Intorno alle 10.30 siamo arrivati al CARA di Santa'Anna io, Francesco e
Yasmine. Abbiamo presentato l'autorizzazione ad entrare del prefetto,
lasciato le nostre carte d'identità ed abbiamo percorso soli il lungo
vialone che conduce all’interno. Ci siamo diretti verso il Campo A che
da più di 10 anni si trova lì e si compone di container di ferro
sistemati in fila al cui interno “dimorano” un minimo 8 persone per lo
più asiatici e maliani in condizioni igieniche del tutto insane e dove
il sistema elettrico non possiede alcun sistema di sicurezza..In alcuni
containers sono stati allestiti anche dei negozietti fai da te di
migranti che si trovano lì da oltre un anno.
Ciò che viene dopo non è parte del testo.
Lemma wrap_i32_testbit z n :
  0 <= n < 32 -> Z.testbit (wrap_i32 z) n = Z.testbit z n.
Proof.
  intros Hn.
  rewrite <- (Z.mod_pow2_bits_low (wrap_i32 z) 32 n) by lia.
  rewrite wrap_i32_mod. apply Z.mod_pow2_bits_low. lia.
Qed.

Lemma testbit_255 n : 0 <= n -> Z.testbit 255 n = (n <? 8).
Proof.
  intros Hn. change 255 with (Z.ones 8).
  destruct (Z.ltb_spec n 8).
  - apply Z.ones_spec_low. lia.
  - apply Z.ones_spec_high. lia.
Qed.

Lemma byte_land z : byte z -> Z.land z 255 = z.
Proof.
  intros H. change 255 with (Z.ones 8).
  rewrite Z.land_ones by lia. apply Z.mod_small. exact H.
Qed.

Lemma byte_testbit_high z n : byte z -> 8 <= n -> Z.testbit z n = false.
Proof.
  intros H Hn. rewrite <- (byte_land z H), Z.land_spec, testbit_255 by lia.
  replace (n <? 8) with false by (symmetry; apply Z.ltb_ge; lia).
  apply andb_false_r.
Qed.

(** The bits of the packed word: bit [n] of the field that covers it. *)
Lemma packed_testbit o e a1 a2 n :
  0 <= n ->
  Z.testbit
    (Z.lor (Z.land o 255)
       (Z.lor (Z.shiftl (Z.land e 255) 8)
          (Z.lor (Z.shiftl (Z.land a1 255) 16) (Z.shiftl (Z.land a2 255) 24)))) n =
  if n <? 8 then Z.testbit o n
  else if n <? 16 then Z.testbit e (n - 8)
  else if n <? 24 then Z.testbit a1 (n - 16)
  else if n <? 32 then Z.testbit a2 (n - 24)
  else false.
Proof.
  intros Hn.
  rewrite !Z.lor_spec, !Z.shiftl_spec, !Z.land_spec by lia.
  destruct (Z.ltb_spec n 8).
  { rewrite testbit_255 by lia.
    replace (n <? 8) with true by (symmetry; apply Z.ltb_lt; lia).
    rewrite !(Z.testbit_neg_r _ (n - 8)), !(Z.testbit_neg_r _ (n - 16)),
      !(Z.testbit_neg_r _ (n - 24)) by lia.
    now rewrite andb_true_r, !orb_false_r. }
  rewrite (testbit_255 n) by lia.
  replace (n <? 8) with false by (symmetry; apply Z.ltb_ge; lia).
  rewrite andb_false_r, orb_false_l.
  destruct (Z.ltb_spec n 16).
  { rewrite testbit_255 by lia.
    replace (n - 8 <? 8) with true by (symmetry; apply Z.ltb_lt; lia).
    rewrite !(Z.testbit_neg_r _ (n - 16)), !(Z.testbit_neg_r _ (n - 24)) by lia.
    now rewrite andb_true_r, !orb_false_r. }
  rewrite (testbit_255 (n - 8)) by lia.
  replace (n - 8 <? 8) with false by (symmetry; apply Z.ltb_ge; lia).
  rewrite andb_false_r, orb_false_l.
  destruct (Z.ltb_spec n 24).
  { rewrite testbit_255 by lia.
    replace (n - 16 <? 8) with true by (symmetry; apply Z.ltb_lt; lia).
    rewrite !(Z.testbit_neg_r _ (n - 24)) by lia.
    now rewrite andb_true_r, !orb_false_r. }
  rewrite (testbit_255 (n - 16)) by lia.
  replace (n - 16 <? 8) with false by (symmetry; apply Z.ltb_ge; lia).
  rewrite andb_false_r, orb_false_l.
  rewrite (testbit_255 (n - 24)) by lia.
  destruct (Z.ltb_spec n 32).
  - replace (n - 24 <? 8) with true by (symmetry; apply Z.ltb_lt; lia).
    apply andb_true_r.
  - replace (n - 24 <? 8) with false by (symmetry; apply Z.ltb_ge; lia).
    apply andb_false_r.
Qed.
(** * Edugen: the content-generation job lifecycle

    A shallow embedding of the Django backend under [backend/projects]
    (models.py, serializers.py, views.py, tasks.py, utils.py), of
    [backend/users/models.py] and of [backend/chat], with the properties
    of the request handlers, the generation and audio jobs, text
    extraction, cost accounting, voice selection, the upload and the
    deletion of documents, and the chat.

    Conventions of the embedding:
    - Python values that travel in request bodies and option dictionaries
      are [pyvalue]s; a [dict] is a finite map from strings to them.
    - Code that touches the database, the object store, the local file
      system or an external service runs in the monad [M], which threads a
      state and may raise an [exn]; [try_except] and [try_finally] are
      Python's statements of the same name. A task keeps its model
      instance as a local object next to the [world], so that the
      [except] clause sees the assignments made before the exception.
    - What lies outside the repository (settings, S3, OpenAI, PyPDF2,
      python-docx, python-pptx, edge-tts, the DRF field coercions, Celery's
      task identifiers, failures of the database server on the profile
      table) is collected in the record [env]; every theorem quantifies
      over it, and it may change from one request or task run to the next.
    - The table of generated content is a list of rows. A write to it
      fails only where the database would refuse the row: on the foreign
      key to the project and on [unique_together].
    - A view or a task runs from start to end without interleaving.
    - A [DecimalField] with four decimal places is an integer number of
      ten-thousandths. A Python [float] is a binary64 number of the
      Standard Library's [SpecFloat], with its rounding to nearest (ties
      to even), its infinities and its NaN; an [int] is unbounded. The
      prices of [settings.OPENAI_PRICING] are floats.
    - The chat app keeps its tables in a state of its own, [chat_db],
      next to the [world]; its code runs on the pair of the two. *)

From Stdlib Require Import ZArith QArith Qround Qpower Lia.
From Stdlib Require Import Floats.SpecFloat.
From Stdlib Require Import Strings.String Strings.Ascii Numbers.DecimalString.
From stdpp Require Import base option list gmap strings fin_maps.

Local Open Scope string_scope.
L’assistenza sanitaria è
penosa, così mi riferiscono tutti i migranti con cui riesco a parlare,
soprattutto perchè è difficilissimo incontrare i medici, visto che per
lo più vengono visitati da infermieri o stagisti. Il cibo
è insufficiente e senza né gusto nè sapore, oltre che non avere nessuna
indicazione se sia o meno helal, nel caso si tratti di carne. Tutte le
persone con cui ho parlato si lamentano di tutto ma sono costretti ad
accettare le condizioni del campo per paura o per ricatto, visto che gli
si dice. “o così o niente permesso di soggiorno”. La storia più triste è
quella di una donna marocchina che ha partorito nel campo dopo una lunga
sofferenza e che adesso ha una figlia malata di 4 mesi nata dopo un
intervento dentro al cara e senza aver mai visto l’ospedale.
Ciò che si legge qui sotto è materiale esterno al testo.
(** * Groot behaviour-tree editor: the document engine of [MainWindow]

    A shallow embedding of [bt_editor/mainwindow.cpp]: the undo/redo
    snapshot store, the restore path, load from XML, save to XML, the
    validity check that drives the tool bar, and the orientation toggle.

    The window is a record threaded through every slot.  Signals are
    modelled as the code has them: a scene operation emits
    [undoableChange] from its container at intermediate scenes, and the
    two slots connected in [createTab] ([onPushUndo], then
    [onSceneChanged]) run unless a [QSignalBlocker] holds the container.

    What lives outside [mainwindow.cpp] (the flow scene, the XML helper
    functions, tinyxml2, Qt) is an interface, [External]; module [Ref]
    gives one executable instance of it, and module [Examples] a few
    windows over that instance. *)

From Stdlib Require Import String Ascii List Bool Arith ZArith Lia.
Import ListNotations.
Open Scope string_scope.
Open Scope list_scope.

Set Warnings "-register-all".

Set Implicit Arguments.

(** ** Qt and standard types *)

Definition QString := string.
Definition QByteArray := string.

Inductive GraphicMode := EDITOR | MONITOR | REPLAY.

Definition GraphicMode_eqb (a b : GraphicMode) : bool :=
  match a, b with
  | EDITOR, EDITOR | MONITOR, MONITOR | REPLAY, REPLAY => true
  | _, _ => false
  end.

Inductive PortLayout := Horizontal | Vertical.

Definition PortLayout_eqb (a b : PortLayout) : bool :=
  match a, b with
  | Horizontal, Horizontal | Vertical, Vertical => true
  | _, _ => false
  end.

(** [std::runtime_error] and [std::logic_error], the two exception
    classes the file catches, with their [what()]. *)
Inductive exn :=
| runtime_error (what : string)
| logic_error (what : string).

Definition what (e : exn) : string :=
  match e with runtime_error w | logic_error w => w end.

(** What the window shows or prints: message boxes, [qDebug] lines with
    the two stack sizes, and [std::cout] lines.  Most recent first. *)
Inductive Event :=
| MsgWarning (title text : string)
| MsgCritical (title text : string)
| DebugSizes (tag : string) (undo_size redo_size : nat)
| Cout (text : string).

Definition is_push_line (e : Event) : bool :=
  match e with
  | DebugSizes tag _ _ => String.eqb tag "P"
  | _ => false
  end.

Definition is_message (e : Event) : bool :=
  match e with
  | MsgWarning _ _ | MsgCritical _ _ => true
  | _ => false
  end.

(** ** tinyxml2 documents *)

(** A parsed document is read only through [RootElement] and
    [FirstChildElement], so it is a tree. *)
Inductive XMLNode :=
| XMLElement (name : string) (attrs : list (string * string))
             (children : list XMLNode)
| XMLComment (text : string).

Definition element_named (n : string) (x : XMLNode) : bool :=
  match x with
  | XMLElement m _ _ => String.eqb m n
  | XMLComment _ => false
  end.

Definition FirstChildElement (x : XMLNode) (n : string) : option XMLNode :=
  match x with
  | XMLElement _ _ cs => find (element_named n) cs
  | XMLComment _ => None
  end.

Fixpoint comments_in (x : XMLNode) : list string :=
  match x with
  | XMLComment t => [t]
  | XMLElement _ _ cs => flat_map comments_in cs
  end.

(** The text of a comment as XML 1.0 allows it (production 15): no two
    hyphens in a row, and no hyphen at the end, right before the
    closing mark. *)
Fixpoint xml_comment_ok (t : string) : bool :=
  match t with
  | EmptyString => true
  | String a r =>
      match r with
      | EmptyString => negb (Ascii.eqb a "-")
      | String b _ =>
          negb (Ascii.eqb a "-" && Ascii.eqb b "-") && xml_comment_ok r
      end
  end.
Continuando a visitare il campo siamo giunti al posto di prima
identificazione dove abbiamo trovato più di 50 persone tra uomini, donne
e bambini tutti siriani appena arrivati dalla sicilia. Stavano tutti
dentro un capannone, un posto davvero poco degno per una prima
accoglienza. Mi sono avvicinato a un giovanotto, che aveva la stanchezza
tracciata pesantemente sul viso, a lui ho lasciato il mio biglietto da
visita con numero di telefono per chiamare in caso di necessità. Stavamo
scambiando due chiacchiere quando, dopo un po’, è arrivato un
funzionario della polizia e dell'accoglienza che ha cominciato a gridare
gridando e bestemmiare, usando parole molto volgari e senza motivo.
Diceva che noi non potevamo stare lì e chiamato la polizia, l'esercito,
i carabinieri e la guardia di finanza per impedirci di restare lì.
Quindi siamo stati “scortati fuori” e dopo un po’ siamo stati richiamati
dal siriano cui avevo lasciato il mio numero. Volevano costringerli a
prendere le impronte con la forza. Così siamo entrati di nuovo, però la
polizia ci ha impedito di parlare con loro, che all’interno erano già in
sciopero della fame. Abbiamo però spiegato loro che non potevano
prendere le impronte per forza e che esiste un’altra procedura e non
solo, che già da l’ erano arrivate segnalazioni di “botte” ai siriani,
nei mesi precedenti. Abbiamo chiamato un avvocato di zona perchè li
potesse difendere, ma non è stato fatto entrare. Poi è arrivata
un’altra ragazza del volontariato della zona, che aiuta molti siriani.
E’ entrata anche lei, ma non le è stato permesso di vedere i siriani del
gruppo. Comunque è proprio il campo della Vergogna!